In my last post I discussed the growing volume of geodata available online – and in particular ways in which it can be accessed by freely available GIS software. This kind of accessibility has great potential for geoscientists, and among other uses (e.g. teaching, structural geology) perhaps is a step toward ‘crowdsourcing’ geotechnical expertise for geohazard identification and emergency response. We can take a look at the 2013 Mt Dixon rock avalanche to see an example of this (see Dave Petley’s landslide blog for a very interesting discussion on this event).

A NASA EO-1 ALI image of the Mt Dixon rock avalanche deposit (credit: The Landslide Blog)

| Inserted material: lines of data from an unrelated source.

Lemma keys_apply_ops {V : Type} (ops : list (string * V)) : forall d : dict V,
  keys (apply_ops ops d) =
  keys d ++ filter (absent_from (keys d)) (first_occurrences (map fst ops)).
Proof.
  induction ops as [| [k v] ops IH]; intro d.
  - simpl. rewrite app_nil_r. reflexivity.
  - change (apply_ops ((k, v) :: ops) d) with (apply_ops ops (dict_set d k v)).
    rewrite IH, keys_dict_set.
    cbn [map fst first_occurrences filter].
    replace (absent_from (keys d) k)
      with (negb (existsb (String.eqb k) (keys d))) by reflexivity.
    rewrite filter_twice.
    destruct (existsb (String.eqb k) (keys d)) eqn:Hk; cbn [negb].
    + f_equal. apply filter_ext_in.
      intros a _. unfold absent_from.
      destruct (String.eqb_spec a k) as [-> | _]; simpl; [ | reflexivity ].
      rewrite Hk. reflexivity.
    + rewrite <- app_assoc. cbn [app]. do 2 f_equal.
      apply filter_ext_in.
      intros a _. unfold absent_from. rewrite existsb_app. simpl.
      rewrite orb_false_r, negb_orb, andb_comm. reflexivity.
Qed.

(** ** find_by_aliases as a sequence of assignments *)

Section Line.
Variables (scale : Q) (ln : str).

Lemma for_phrase_spec (key : string) (results : dict Q) (ph : str) :
  for_phrase (lower ln) (findall ln) scale key results ph =
  Returns (if contains ph (lower ln) then assign_line_value scale ln key results else results).
Proof.
  unfold for_phrase, assign_line_value, line_value.
  destruct (contains ph (lower ln)); [ | reflexivity ].
  destruct (findall ln) as [| n ns]; [ reflexivity | ].
  rewrite parse_number_str_returns. simpl.
  destruct (value_of _); reflexivity.
Qed.

Lemma assign_line_value_idem (key : string) (results : dict Q) :
  assign_line_value scale ln key (assign_line_value scale ln key results) = assign_line_value scale ln key results.
Proof.
  unfold assign_line_value. destruct (line_value scale ln); [ apply dict_set_idem | reflexivity ].
Qed.

Lemma for_item_spec (key : string) (phrases : list str) (results : dict Q) :
  for_item (lower ln) (findall ln) scale results (key, phrases) =
  Returns (if phrase_hit phrases ln then assign_line_value scale ln key results else results).
Proof.
  unfold for_item, phrase_hit. simpl fst. simpl snd.
  assert (Hdone : forall l,
    foldM (for_phrase (lower ln) (findall ln) scale key) l (assign_line_value scale ln key results)
    = Returns (assign_line_value scale ln key results)).
  { induction l as [| ph l IH]; simpl; [ reflexivity | ].
    rewrite for_phrase_spec. simpl. rewrite assign_line_value_idem.
    destruct (contains ph (lower ln)); exact IH. }
  induction phrases as [| ph phrases IH]; simpl; [ reflexivity | ].
  rewrite for_phrase_spec. simpl.
  destruct (contains ph (lower ln)); simpl; [ apply Hdone | exact IH ].
Qed.

Lemma for_line_spec (results : dict Q) :
  for_line scale results ln = Returns (apply_ops (line_ops scale ln) results).
Proof.
  unfold for_line.
  rewrite (foldM_returns _
    (fun d item => if phrase_hit (snd item) ln then assign_line_value scale ln (fst item) d else d)).
  2:{ intros b [key phrases]. apply for_item_spec. }
  f_equal. unfold line_ops, matching_keys, assign_line_value, keys.
  generalize ALIASES as table. intro table. revert results.
  destruct (line_value scale ln) as [v |].
  - induction table as [| [key phrases] table IH]; intro results; simpl;
      [ reflexivity | ].
    destruct (phrase_hit phrases ln); simpl; apply IH.
  - induction table as [| [key phrases] table IH]; intro results; simpl;
      [ reflexivity | ].
    destruct (phrase_hit phrases ln); apply IH.
Qed.
End Line.

Lemma find_by_aliases_ops (text : str) (scale : Q) :
  find_by_aliases text scale =
  Returns (apply_ops (flat_map (line_ops scale) (doc_lines text)) []).
Proof.
  unfold find_by_aliases.
  rewrite (foldM_returns _ (fun d ln => apply_ops (line_ops scale ln) d)).
  2:{ intros b a. apply for_line_spec. }
  f_equal. generalize (@nil (string * Q)) as d.
  induction (doc_lines text) as [| ln lines IH]; intro d; simpl; [ reflexivity | ].
  rewrite apply_ops_app. apply IH.
Qed.

Lemma ALIASES_keys_NoDup : NoDup (keys ALIASES).
Proof.
  unfold keys. simpl.
  repeat (constructor; [ simpl; intuition discriminate | ]). constructor.
Qed.

Lemma existsb_keys_filter {V : Type} (f : V -> bool) (table : dict V) (key : string) :
  NoDup (keys table) ->
  existsb (String.eqb key) (keys (filter (fun item => f (snd item)) table)) =
  match dict_get table key with
  | Some p => f p
  | None => false
  end.
Proof.
  induction table as [| [k p] table IH]; intro Hnd; simpl; [ reflexivity | ].
  inversion Hnd as [| ? ? Hnotin Hnd']; subst.
  destruct (String.eqb_spec k key) as [-> | Hne].
  - destruct (f p) eqn:Hf; simpl.
    + rewrite String.eqb_refl. reflexivity.
    + rewrite (IH Hnd').
      destruct (dict_get table key) eqn:Hg; [ | reflexivity ].
      exfalso. apply Hnotin. apply dict_get_Some_In in Hg.
      apply (in_map fst) in Hg. exact Hg.
  - destruct (f p); simpl.
    + destruct (String.eqb_spec key k) as [-> | _]; [ contradiction | ].
      apply IH. exact Hnd'.
    + apply IH. exact Hnd'.
Qed.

By draping the NASA image over topography in GE, and including the geological units, fault traces, and structural measurement layers from the GNS repository we can get some understanding of the lithological and structural setting of the failure.

Satellite image overlay of the rock avalanche including structural and lithological data
Click here to download the data for Google Earth 

The light blue shading indicates the failure occurred in interbedded greywacke and argillite (perhaps no surprise there), and we might infer that structure in the region of the landslide is possibly affected by the westerly-dipping faults present on the lower valley wall. The orange markers indicate the location of structural measurements, and support a regional dip azimuth of between 260 and 330 deg, with an inclination of between 60 and 80 deg. This is a similar orientation to the planar rock slope immediately south-east of Mt Dixon, and would indicate the initial movement direction was perpendicular to the local bedding orientation. Using the “Add path” tool in GE, we can draw a long profile to investigate the pre-failure topography of the runout zone. If we select the new path in the menu, the “Show elevation profile” tool will produce a plot of elevation vs. distance along the path.

Mt Dixon rock avalanche runout path, indicating an elevation loss of ~890 m, and reach angle of 29% (16 deg). The red arrow on the map indicates the transition to deposition, and is reflected by the vertical grey marker on the elevation profile. This appears to be the base of a crevasse field marking a steepened section of the glacier surface.

While these observations are relatively simple, I hope they provide some inspiration to realize the potential for what is a growing volume of readily-accessible geodata, particularly when it can be incorporated in a free 3D mapping platform such as Google Earth.